Definition mark_deleted (t : table) : row t -> row t :=
  match t with
  | TUser => λ r, {| u_Model := as_deleted (u_Model r); u_SystemRole := u_SystemRole r; u_Username := u_Username r;
      u_Password := u_Password r; u_Mobile := u_Mobile r; u_Email := u_Email r; u_Avatar := u_Avatar r;
      u_Address := u_Address r; u_Gender := u_Gender r |}
  | TIdentity => λ r, {| id_Model := as_deleted (id_Model r); id_UserID := id_UserID r;
      id_Provider := id_Provider r; id_ExternalID := id_ExternalID r; id_Email := id_Email r |}
  | TMember => λ r, {| wm_Model := as_deleted (wm_Model r); wm_WorkspaceID := wm_WorkspaceID r;
      wm_UserID := wm_UserID r; wm_Role := wm_Role r; wm_Status := wm_Status r; wm_InvitedBy := wm_InvitedBy r;
      wm_JoinedAt := wm_JoinedAt r |}
  | TWorkspace => λ r, {| ws_Model := as_deleted (ws_Model r); ws_Slug := ws_Slug r; ws_Namespace := ws_Namespace r;
      ws_DisplayName := ws_DisplayName r; ws_Status := ws_Status r; ws_CreatedBy := ws_CreatedBy r;
      ws_UpdatedBy := ws_UpdatedBy r |}
  | TInvitation => λ r, {| inv_Model := as_deleted (inv_Model r); inv_WorkspaceID := inv_WorkspaceID r;
      inv_InviterID := inv_InviterID r; inv_Email := inv_Email r; inv_Role := inv_Role r;
      inv_Token := inv_Token r; inv_Status := inv_Status r; inv_ExpiresAt := inv_ExpiresAt r |}
  | TWorkflow => λ r, r
  | TPolicy => λ r, policy_with_model r (as_deleted (po_Model r))
  | TRule => λ r, rule_with_model r (as_deleted (ar_Model r))
  | THistory => λ r, history_with_model r (as_deleted (ah_Model r))
  | TChannel => λ r, channel_with_model r (as_deleted (ach_Model r))
  | TSilence => λ r, silence_with_model r (as_deleted (sil_Model r))
  | TProfile => λ r, r
  | TMetric => λ r, metric_with_model r (as_deleted (cm_Model r))
  end.

Definition ErrRecordNotFound : gerror := ErrText "record not found".
Definition is_record_not_found (e : gerror) : bool := bool_decide (e = ErrRecordNotFound).

(** The objects the server creates in a tenant's namespace. *)
Inductive KObject :=
| KNamespace (name : string) (labels : list (string * string))
| KQuota (name ns : string) (hard : list (string * string))
| KRoleBinding (name ns group role : string)
| KNetwork (n : LatticeNetwork)
| KPolicy (p : LatticePolicy).
Lemma keeps_spent_step `{SqlLike} token T (e : srvE T) w r w' :
  keeps_spent T e -> gorm_step T e w r w' -> still_spent token w -> still_spent token w'.
Proof.
  intros He Hg [H1 H2].
  assert (Hinv : forall s', spent token s' -> still_spent token (with_tables w s')).
  { intros s' Hs. split; [done|]. cbn. destruct (w_saved w); [exact H2|exact Hs]. }
  assert (Hother : forall s', t_invitations s' = t_invitations (w_tables w) -> still_spent token (with_tables w s')).
  { intros s' E. apply Hinv. by eapply same_invitations. }
  destruct e; cbn in Hg; try (subst w'; by split); try (by destruct Hg as [-> _]).
  - destruct r as [err|y]; [by subst w'|]. destruct Hg as (-> & _ & -> & Hc).
    destruct (decide (t = TInvitation)) as [->|Hne]; [|by apply Hother, insert_other]. by apply Hinv, insert_spent.
  - destruct r as [err|[]]; [by subst w'|]. subst w'.
    destruct (decide (t = TInvitation)) as [->|Hne]; [|by apply Hother, update_other].
    destruct He as (status & -> & Hst). by apply Hinv, update_spent.
  - destruct r as [err|[]]; [by subst w'|]. subst w'.
    destruct (decide (t = TInvitation)) as [->|Hne]; [done|by apply Hother, update_other].
  - destruct r as [err|?]; [by subst w'|]. destruct Hg as (s' & Hup & ->).
    destruct (decide (t = TInvitation)) as [->|Hne]; [done|]. apply Hother. unfold upserted in Hup.
    destruct (matching _ _ _); [subst s'; by apply insert_other|]. destruct Hup as (old & _ & ->). by apply update_other.
  - destruct r as [err|[]]; [by subst w'|]. destruct Hg as [_ ->]. apply Hother. by destruct t.
  - by destruct r as [err|[]]; subst w'.
  - destruct r as [err|[]]; subst w'; by split.
  - destruct Hg as (E1 & E2 & _). unfold still_spent. by rewrite E1, E2.
  - destruct Hg as (E1 & E2 & _). unfold still_spent. by rewrite E1, E2.
Qed.

(** A program all of whose calls keep a spent token spent, whatever they are answered. *)
Definition sparing {A} (p : sprog A) : Prop := wp (λ _ _ _, True) keeps_spent p (λ _, True).
Ltac solve_sparing :=
  repeat first
    [ progress cbv beta iota zeta
    | match goal with |- sparing _ => unfold sparing end
    | match goal with |- wp _ _ (Ret _) _ => cbn [wp] end
    | apply wp_try | apply wp_bind
    | apply wp_call; [first [exact I|eexists; split; [reflexivity|discriminate]]|intros ? _]
    | exact I
    | match goal with |- context [match ?x with _ => _ end] => destruct x end
    | match goal with |- wp _ _ ?p _ => let f := term_head p in unfold f end ].
Definition stubborn (T : Type) (e : aiE T) (s : list StreamEvent) : T * list StreamEvent :=
  match e in aiE T return T * list StreamEvent with
  | AiWorkspace id => (inr {| ws_Model := with_id id; ws_Slug := id; ws_Namespace := "wf-" +:+ id;
      ws_DisplayName := id; ws_Status := "active"; ws_CreatedBy := ""; ws_UpdatedBy := "" |}, s)
  | AiPeers _ => (inr [], s) | AiPolicies _ => (inr [], s) | AiNetworks _ => (inr [], s)
  | AiPeer _ => (inl (ErrText "not found"), s)
  | AiStatus _ => (None, s)
  | AiComplete _ => (inr {| resp_Content := "again"; resp_StopReason := "tool_use";
      resp_ToolCalls := [{| tc_ID := "1"; tc_Name := "delete_everything"; tc_Input := "" |}] |}, s)
  | AiWrite ev => (tt, s ++ [ev])
  end.

Example stubborn_chat :
  (run stubborn (@Chat plain_selectors plain_ai_json 2 {| cr_Message := "hi"; cr_WorkspaceID := "a"; cr_History := [] |}) []).2
  = [SToolUse "delete_everything" ""; SToolUse "delete_everything" ""; SToken "again"; SDone].
Proof. vm_compute. reflexivity. Qed.
(* ===== verification/Policies.v ===== *)
(** * Policies: the policy service and its routes
    ([internal/server/service/policy.go], [internal/server/server/policy.go],
    [internal/db/gormstore/policy.go] through Store)

    A policy is kept as a row of the database and as a resource of the Kubernetes
    API.  A platform administrator applies one directly; other members submit one,
    which an approved workflow request applies. *)

From S2P Require Import Prelude Prog Net Api Json Store Access Workflow Mgmt.

(** [dto.PolicyDto], with the specification it embeds. *)
Record PolicyDto := {
  pd_Name : string;
  pd_Namespace : string;
  pd_Action : string;
  pd_Description : string;
  pd_PolicyTypes : list string;
  pd_Spec : LatticePolicySpec;
}.

(** [encoding/json] on the texts kept in a row and on the payload of a workflow
    request.  What was encoded is decoded. *)
Class PolicyJSON := {
  encode_spec : LatticePolicySpec -> string;
  decode_spec : string -> gresult LatticePolicySpec;
  encode_types : list string -> string;
  decode_types : string -> list string;
  decode_payload : string -> gresult string;
  decode_encode_spec s : decode_spec (encode_spec s) = inr s;
  decode_encode_types l : decode_types (encode_types l) = l;
}.

Definition encode_payload (policyID : string) : string :=
  json_object [json_field "policyId" (json_string policyID)].

Definition spec_with_action (s : LatticePolicySpec) (action : string) : LatticePolicySpec := {|
  pol_Network := pol_Network s; pol_PeerSelector := pol_PeerSelector s; pol_Ingress := pol_Ingress s;
  pol_Egress := pol_Egress s; pol_Action := action |}.

(** The resource of a policy. *)
Definition policy_crd (ns name action description : string) (types : list string) (spec : LatticePolicySpec)
    : LatticePolicy := {|
  pol_meta := meta_with_annotations (meta_with_labels (new_meta ns name) {[ "action" := action ]})
    (<["description" := description]> {[ "policyTypes" := str_join "," types ]});
  pol_Spec := spec_with_action spec action;
  pol_Status := {| pol_TargetNodes := 0; pol_RuleCount := 0 |} |}.

Record PolicyVo := {
  pv_Name : string; pv_Action : string; pv_Description : string; pv_Namespace : string;
  pv_PolicyTypes : list string; pv_Status : string; pv_CreatedBy : string; pv_CreatedByName : string;
  pv_UpdatedBy : string; pv_UpdatedByName : string; pv_Spec : LatticePolicySpec;
}.

Section service.
Context `{PolicyJSON}.

Definition Submit (wsID createdBy createdByName : string) (policyDto : PolicyDto) : sprog (gresult PolicyRow) :=
  policies_Create {|
    po_Model := new_model; po_WorkspaceID := wsID; po_Name := pd_Name policyDto;
    po_Description := pd_Description policyDto; po_Action := pd_Action policyDto;
    po_PolicyTypes := encode_types (pd_PolicyTypes policyDto); po_Spec := encode_spec (pd_Spec policyDto);
    po_Status := PolicyStatusPending; po_WorkflowRequestID := ""; po_ErrorMessage := "";
    po_CreatedBy := createdBy; po_CreatedByName := createdByName; po_UpdatedBy := ""; po_UpdatedByName := "" |}.

(** The resource that a row stands for. *)
Definition row_crd (rec : PolicyRow) (ns : string) (spec : LatticePolicySpec) : LatticePolicy :=
  policy_crd ns (po_Name rec) (po_Action rec) (po_Description rec) (decode_types (po_PolicyTypes rec)) spec.

Definition Apply (policyID : string) : mprog (gresult unit) :=
  rec ← db (policies_GetByID policyID);
  match rec with
  | inl err => Ret (inl (ErrWrap "policy record not found" err))
  | inr rec =>
      workspace ← db (workspaces_GetByID (po_WorkspaceID rec));
      match workspace with
      | inl err => Ret (inl (ErrWrap "workspace not found" err))
      | inr workspace =>
          match decode_spec (po_Spec rec) with
          | inl err => Ret (inl (ErrWrap "unmarshal spec" err))
          | inr spec =>
              r ← kapi (call (AApply Api.KPolicy (row_crd rec (ws_Namespace workspace) spec)));
              match r with
              | inl err =>
                  _ ← db (policies_Update (policy_with_status rec PolicyStatusFailed (error_text err)));
                  Ret (inl err)
              | inr _ => db (policies_Update (policy_with_status rec PolicyStatusActive ""))
              end
          end
      end
  end.
(* ===== verification/Peers.v ===== *)
(** * Peers: enrollment, peers and their tokens on the management server
    ([internal/server/service/peer.go], [token.go], [network.go],
    [internal/server/resource/peer.go], [internal/server/controller/peer.go],
    the peer and token routes of [server/api.go], [pkg/utils/encrypt.go])

    An agent enrolls with a token and is given a key pair and, later, its
    configuration.  The other operations are those of a workspace's users on its
    peers and tokens. *)

From S2P Require Import Prelude Prog Net Api Message ControllerUtils ResourceControllers Infra Store Access Mgmt Policies.

(** What a workspace request carries in its context. *)
Abbreviation workspace_key := string (only parsing).

(** [time.ParseDuration], in nanoseconds. *)
Class Durations := {
  ParseDuration : string -> gresult Z;
  one_week : ParseDuration "168h" = inr (168 * 3600 * 10 ^ 9);
}.

(** [wgtypes.ParseKey] of a private key, with the public key that belongs to it. *)
Class PrivateKeys := { parse_private : string -> option KeyPair }.

(** [json.Unmarshal] of a configuration; a JSON null gives no message. *)
Class ConfigJSON := { decode_message : string -> gresult (option Message) }.

(** ** The resource client *)

Record PeerDto := {
  pe_Name : string;
  pe_Namespace : string;
  pe_AppID : string;
  pe_Platform : string;
  pe_InterfaceName : string;
  pe_Token : string;
  pe_Labels : labels;
  pe_DisplayName : string;
}.

Definition default_net : string := "lattice-default-net".
Definition managed_labels : labels := {[ "app.kubernetes.io/managed-by" := "lattice-controller" ]}.

(** The identifier that belongs to a public key. *)
Definition peer_number (k : KeyPair) : Z := ToUint64 (FromKey (kp_PublicBytes k)).

(** The resource that enrollment applies. *)
Definition enrolled_peer (namespace : string) (e : PeerDto) (key : KeyPair) : LatticePeer := {|
  peer_meta := meta_with_labels (new_meta namespace (pe_AppID e)) managed_labels;
  peer_Spec := {| AppId := pe_AppID e; InterfaceName := pe_InterfaceName e; Platform := pe_Platform e;
    PrivateKey := kp_Private key; PublicKey := kp_Public key; AllowedIPs := []; DNSServers := []; MTU := 0;
    PeerId := pretty (peer_number key); Network := Some default_net; NetworkPolicies := []; WrrpUrl := "";
    WrrpQuicUrl := "" |};
  peer_Status := {| Conditions := []; PeerStatus := "Inactive"; Phase := ""; ActiveKey := "";
    ActiveNetwork := None; ActiveNetworkPolicies := []; AllocatedAddress := None;
    ConnSummary := {| cs_Total := 0; cs_Connected := 0; cs_Disconnected := 0 |}; LastSyncTime := None;
    CurrentHash := ""; ObservedGeneration := 0 |} |}.

Definition peer_with_token (p : InfraPeer) (token : string) : InfraPeer := {|
  ip_Name := ip_Name p; ip_InterfaceName := ip_InterfaceName p; ip_Platform := ip_Platform p;
  ip_Description := ip_Description p; ip_NetworkId := ip_NetworkId p; ip_CreatedBy := ip_CreatedBy p;
  ip_UserId := ip_UserId p; ip_Hostname := ip_Hostname p; ip_AppID := ip_AppID p; ip_Address := ip_Address p;
  ip_Endpoint := ip_Endpoint p; ip_Remove := ip_Remove p; ip_PresharedKey := ip_PresharedKey p;
  ip_PersistentKeepalive := ip_PersistentKeepalive p; ip_PrivateKey := ip_PrivateKey p;
  ip_PublicKey := ip_PublicKey p; ip_PeerID := ip_PeerID p; ip_AllowedIPs := ip_AllowedIPs p;
  ip_ReplacePeers := ip_ReplacePeers p; ip_Port := ip_Port p; ip_GroupName := ip_GroupName p;
  ip_Version := ip_Version p; ip_LastUpdatedAt := ip_LastUpdatedAt p; ip_Token := token;
  ip_WrrpUrl := ip_WrrpUrl p; ip_Labels := ip_Labels p |}.

(** The peer that is answered to the agent. *)
Definition registered_peer (node : LatticePeer) (namespace : string) (number : Z) : InfraPeer := {|
  ip_Name := ""; ip_InterfaceName := ""; ip_Platform := ""; ip_Description := ""; ip_NetworkId := namespace;
  ip_CreatedBy := ""; ip_UserId := 0; ip_Hostname := ""; ip_AppID := AppId (peer_Spec node);
  ip_Address := AllocatedAddress (peer_Status node); ip_Endpoint := ""; ip_Remove := false;
  ip_PresharedKey := ""; ip_PersistentKeepalive := 0; ip_PrivateKey := PrivateKey (peer_Spec node);
  ip_PublicKey := PublicKey (peer_Spec node); ip_PeerID := number; ip_AllowedIPs := "";
  ip_ReplacePeers := false; ip_Port := 0; ip_GroupName := ""; ip_Version := 0; ip_LastUpdatedAt := "";
  ip_Token := ""; ip_WrrpUrl := ""; ip_Labels := ∅ |}.

Section resource.
Context `{PrivateKeys}.

(** An error of the read that is not about a missing peer leaves an empty key,
    which does not parse. *)
Definition enrollment_key (node : gresult LatticePeer) : kprog (gresult KeyPair) :=
  let fresh := match node with inl err => IsNotFound err | inr _ => false end in
  if fresh then call AGenerateKey
  else
    match parse_private (match node with inr n => PrivateKey (peer_Spec n) | inl _ => "" end) with
    | None => mret (inl (ErrText "wgtypes: failed to parse key"))
    | Some key => mret (inr key)
    end.

Definition client_Register (namespace : string) (e : PeerDto) : kprog (gresult InfraPeer) :=
  node ← call (AGet KPeer {| key_Namespace := namespace; key_Name := pe_AppID e |});
  key ←? enrollment_key node;
  node ←? call (AApply KPeer (enrolled_peer namespace e key));
  mret (inr (registered_peer node namespace (peer_number key))).

Definition UpdateNodeStatus (namespace name : string) (f : LatticePeerStatus -> LatticePeerStatus) : kprog (gresult unit) :=
  node ←? call (AGet KPeer {| key_Namespace := namespace; key_Name := name |});
  _ ←? call (AStatusUpdate KPeer (peer_with_status node (f (peer_Status node))));
  mret (inr tt).

Definition UpdateNodeSepc (namespace name : string) (f : LatticePeer -> LatticePeer) : kprog (gresult unit) :=
  node ←? call (AGet KPeer {| key_Namespace := namespace; key_Name := name |});
  _ ←? call (AUpdate KPeer (f node));
  mret (inr tt).

Definition named_network (ns name cidr : string) : LatticeNetwork := {|
  net_meta := new_meta ns name;
  net_Spec := {| netspec_Name := name; netspec_NetworkId := ""; netspec_Owner := ""; netspec_CIDR := cidr;
    netspec_Mtu := 0; netspec_Dns := {| dns_Enabled := false; dns_Servers := [] |}; netspec_PeerSelector := ∅;
    netspec_Policies := [] |};
  net_Status := {| net_Phase := ""; net_Conditions := []; net_ActiveCIDR := ""; net_AllocatedCount := 0;
    net_AvailableIPs := 0; net_ObservedGeneration := 0 |} |}.

Definition zero_network : LatticeNetwork := named_network "" "" "".

(** The network that is returned is the one that was read: nothing, when there was
    none.  Errors of the read other than its absence are dropped. *)
Definition client_CreateNetwork (networkId cidr : string) : kprog (gresult LatticeNetwork) :=
  network ← call (AGet Api.KNetwork {| key_Namespace := "default"; key_Name := networkId |});
  match network with
  | inr network => mret (inr network)
  | inl err =>
      if IsNotFound err then
        _ ←? call (AApply Api.KNetwork (named_network "default" networkId cidr));
        mret (inr zero_network)
      else mret (inr zero_network)
  end.
End resource.

(** [infra.Message{}]. *)
Definition empty_message : Message := {|
  m_EventType := EventTypeJoinNetwork; m_ConfigVersion := ""; m_Timestamp := 0; m_Changes := None;
  m_Current := None; m_Network := None; m_Policies := []; m_ComputedPeers := []; m_ComputedRules := None;
  m_Labels := ∅ |}.

(** The last of the listed tokens that satisfies [f]. *)
Definition last_token (f : LatticeEnrollmentToken -> bool) (l : list LatticeEnrollmentToken)
    : option LatticeEnrollmentToken := last (filter (λ t, f t = true) l).

Definition GetNetworkMap `{ConfigJSON} (tokenStr name : string) : mprog (gresult (option Message)) :=
  if bool_decide (tokenStr = "") then Ret (inl (ErrText "token is empty"))
  else
    list ← call (MTokensBy "spec.token" tokenStr);
    match list with
    | inl err => Ret (inl (ErrText ("get token failed: " +:+ error_text err)))
    | inr list =>
        match last_token (λ t, bool_decide (tokst_Token (tok_Status t) = tokenStr)) list with
        | None => Ret (inl (ErrText "token not exists"))
        | Some token =>
            node ←? kapi (call (AGet KPeer {| key_Namespace := Namespace (tok_meta token); key_Name := name |}));
            cm ← kapi (call (AGet KConfigMap {| key_Namespace := Namespace (peer_meta node);
              key_Name := Name (peer_meta node) +:+ "-config" |}));
            match cm with
            | inl err => if IsNotFound err then Ret (inr (Some empty_message)) else Ret (inl err)
            | inr cm => Ret (decode_message (str_get (cm_Data cm) "config.json"))
            end
        end
    end.
(* ===== verification/Relays.v ===== *)
(** * Relays: the relay and peering services
    ([internal/server/service/relay.go], [service/peering.go],
    [internal/server/server/relay.go], [server/peering.go])

    Relays and peerings are resources of the whole cluster that the users of a
    workspace list and change.  Creation times are left out. *)

From S2P Require Import Prelude Prog Net Api ControllerUtils Store Access Workspaces Mgmt Policies.

(** ** Relays *)

Record RelayDto := {
  rd_Name : string; rd_DisplayName : string; rd_Description : string; rd_TcpUrl : string; rd_QuicUrl : string;
  rd_Enabled : bool; rd_Workspaces : list string;
}.

(** [rv_UpdatedAt]: the text of the annotation, which the code parses. *)
Record RelayVo := {
  rv_ID : string; rv_Name : string; rv_Description : string; rv_TcpUrl : string; rv_QuicUrl : string;
  rv_Enabled : bool; rv_Status : string; rv_LatencyMs : option Z; rv_ConnectedPeers : Z;
  rv_Workspaces : list string; rv_CreatedBy : string; rv_UpdatedBy : string; rv_UpdatedAt : string;
}.

Definition RelayHealthHealthy : string := "Healthy".
Definition RelayHealthDegraded : string := "Degraded".
Definition RelayHealthOffline : string := "Offline".

Definition relay_status (health : string) : string :=
  if bool_decide (health = RelayHealthHealthy) then "healthy"
  else if bool_decide (health = RelayHealthDegraded) then "degraded"
  else if bool_decide (health = RelayHealthOffline) then "offline"
  else "unknown".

══════════════════════════════

** Task statement **
The answer should be the first line of the material and every line after it through the line containing "TProfile => λ r, r", exactly as written, and nothing else.

** Reply to the exercise **
Definition mark_deleted (t : table) : row t -> row t :=
  match t with
  | TUser => λ r, {| u_Model := as_deleted (u_Model r); u_SystemRole := u_SystemRole r; u_Username := u_Username r;
      u_Password := u_Password r; u_Mobile := u_Mobile r; u_Email := u_Email r; u_Avatar := u_Avatar r;
      u_Address := u_Address r; u_Gender := u_Gender r |}
  | TIdentity => λ r, {| id_Model := as_deleted (id_Model r); id_UserID := id_UserID r;
      id_Provider := id_Provider r; id_ExternalID := id_ExternalID r; id_Email := id_Email r |}
  | TMember => λ r, {| wm_Model := as_deleted (wm_Model r); wm_WorkspaceID := wm_WorkspaceID r;
      wm_UserID := wm_UserID r; wm_Role := wm_Role r; wm_Status := wm_Status r; wm_InvitedBy := wm_InvitedBy r;
      wm_JoinedAt := wm_JoinedAt r |}
  | TWorkspace => λ r, {| ws_Model := as_deleted (ws_Model r); ws_Slug := ws_Slug r; ws_Namespace := ws_Namespace r;
      ws_DisplayName := ws_DisplayName r; ws_Status := ws_Status r; ws_CreatedBy := ws_CreatedBy r;
      ws_UpdatedBy := ws_UpdatedBy r |}
  | TInvitation => λ r, {| inv_Model := as_deleted (inv_Model r); inv_WorkspaceID := inv_WorkspaceID r;
      inv_InviterID := inv_InviterID r; inv_Email := inv_Email r; inv_Role := inv_Role r;
      inv_Token := inv_Token r; inv_Status := inv_Status r; inv_ExpiresAt := inv_ExpiresAt r |}
  | TWorkflow => λ r, r
  | TPolicy => λ r, policy_with_model r (as_deleted (po_Model r))
  | TRule => λ r, rule_with_model r (as_deleted (ar_Model r))
  | THistory => λ r, history_with_model r (as_deleted (ah_Model r))
  | TChannel => λ r, channel_with_model r (as_deleted (ach_Model r))
  | TSilence => λ r, silence_with_model r (as_deleted (sil_Model r))
  | TProfile => λ r, r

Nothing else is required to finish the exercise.